A Organização Mundial do Comércio (OMC) foi criada com o objetivo de supervisionar e coordenar a adoção de medidas de liberalização do comércio internacional. Desde 1995, a Organização substituiu o Acordo Geral de Tarifas e Comércio (GATT, em inglês), que emergiu do conjunto de instituições internacionais criadas no pós-guerra, a partir dos Acordos de Bretton-Woods. O GATT visava estimular o livre comércio de forma multilateral, arbitrando as diferenças entre os países nos processos de liberalização, com o objetivo de evitar a repetição da escalada de protecionismo verificada no período entreguerras.
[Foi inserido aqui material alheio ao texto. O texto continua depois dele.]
Lemma flush_app (x : xstate App) : xs_app (flush url x) = xs_app x.
Proof.
  unfold flush. change (xs_app x) with (xs_app (clear_deferred x)).
  generalize (clear_deferred x). induction (xs_deferred x) as [|e d IH]; intros y; simpl.
  - reflexivity.
  - rewrite IH. unfold flush_one, final_handler, app_exit, error_handler.
    destruct (xs_exited y), e, (xs_sent _); reflexivity.
Qed.

Lemma flush_one_sent (x : xstate App) e : xs_sent (flush_one url x e) = true.
Proof.
  unfold flush_one, final_handler, app_exit, error_handler, emit, send, set_exited.
  cbn. destruct (xs_exited x), e, (xs_sent x) eqn:E; cbn; rewrite ?E; reflexivity.
Qed.

Lemma flush_one_events_sent (x : xstate App) e :
  xs_sent x = true ->
  xs_events (flush_one url x e) =
    xs_events x ++ match e, xs_exited x with None, true => [] | _, _ => [EDestroy] end.
Proof.
  intros Hs. unfold flush_one, final_handler, app_exit, error_handler, emit, send, set_exited.
  cbn. rewrite Hs. destruct (xs_exited x), e; rewrite ?app_nil_r; reflexivity.
Qed.

Lemma flush_defer (x : xstate App) e : flush url (defer e x) = flush_one url (flush url x) e.
Proof. unfold flush. simpl. rewrite fold_left_app. reflexivity. Qed.

Lemma flush_no_deferred (x : xstate App) : xs_deferred x = [] -> flush url x = x.
Proof. destruct x as [a i sn ex evs d]. simpl. intros ->. reflexivity. Qed.

(** A flag that every processed exit sets stays set through [flush]. *)
Lemma fold_flush_one_flag (P : xstate App -> bool) :
  (forall y d, P (flush_one url y d) = true) ->
  forall l y, P y = true \/ l <> [] -> P (fold_left (flush_one url) l y) = true.
Proof.
  intros HP l. induction l as [|d l IH]; intros y Hy; simpl.
  - destruct Hy as [Hy|Hy]; [exact Hy|congruence].
  - apply IH. left. apply HP.
Qed.

Lemma flush_one_exited (y : xstate App) d : xs_exited (flush_one url y d) = true.
Proof.
  unfold flush_one, final_handler, app_exit, error_handler, emit, send, set_exited.
  destruct (xs_exited y) eqn:E; cbn; [|destruct d, (xs_sent y); reflexivity].
  destruct d, (xs_sent y); cbn; rewrite ?E; reflexivity.
Qed.

Lemma flush_sent (x : xstate App) :
  coherent x -> settled x -> xs_sent (flush url x) = true.
Proof.
  intros [Hex _] Hs. unfold flush. apply fold_flush_one_flag; [apply flush_one_sent|].
  simpl. destruct Hs as [Hs|[Hs|Hs]]; auto.
Qed.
Tal tarefa, agora conduzida pela OMC, tem-se revelado complexa, na medida em que envolve uma série de assimetrias entre os países, ainda mais evidentes após a crise do subprime, nos EUA. Não surpreende, portanto, que as rodadas de negociações multilaterais conduzidas pela OMC avancem com dificuldades. A Rodada de Doha, iniciada em 2001 e sem perspectiva de terminar, evidencia esse fenômeno.
Em paralelo às negociações conduzidas via OMC, os acordos regionais de comércio, denominados Acordos Preferenciais de Comércio (APCs), têm ganhado cada vez mais importância. Desse processo, surgiram, recentemente, dois mega-acordos comerciais: o Trans-Pacific Partnership (TPP), envolvendo 12 países da Ásia e das Américas; e o Transatlantic Trade and Investment Partnership (TTIP), envolvendo os EUA e a União Europeia. Tais acordos transcendem os processos de redução tarifária, envolvendo questões mais amplas, como as barreiras não tarifárias, a criação de mecanismos supranacionais de resolução de litígios, os direitos à propriedade intelectual, normas trabalhistas, manipulações cambiais, compras governamentais, meio ambiente, etc. Ou seja, esses mega-acordos inauguram um novo marco regulatório para o comércio internacional. Em seu artigo, Robson Valdez aborda os APCs em perspectiva histórica, destacando a onda de regionalismo que começou com a Comunidade Europeia e o North American Free Trade Agreement (NAFTA) e que culminou, nos últimos anos, no TTIP e no TPP.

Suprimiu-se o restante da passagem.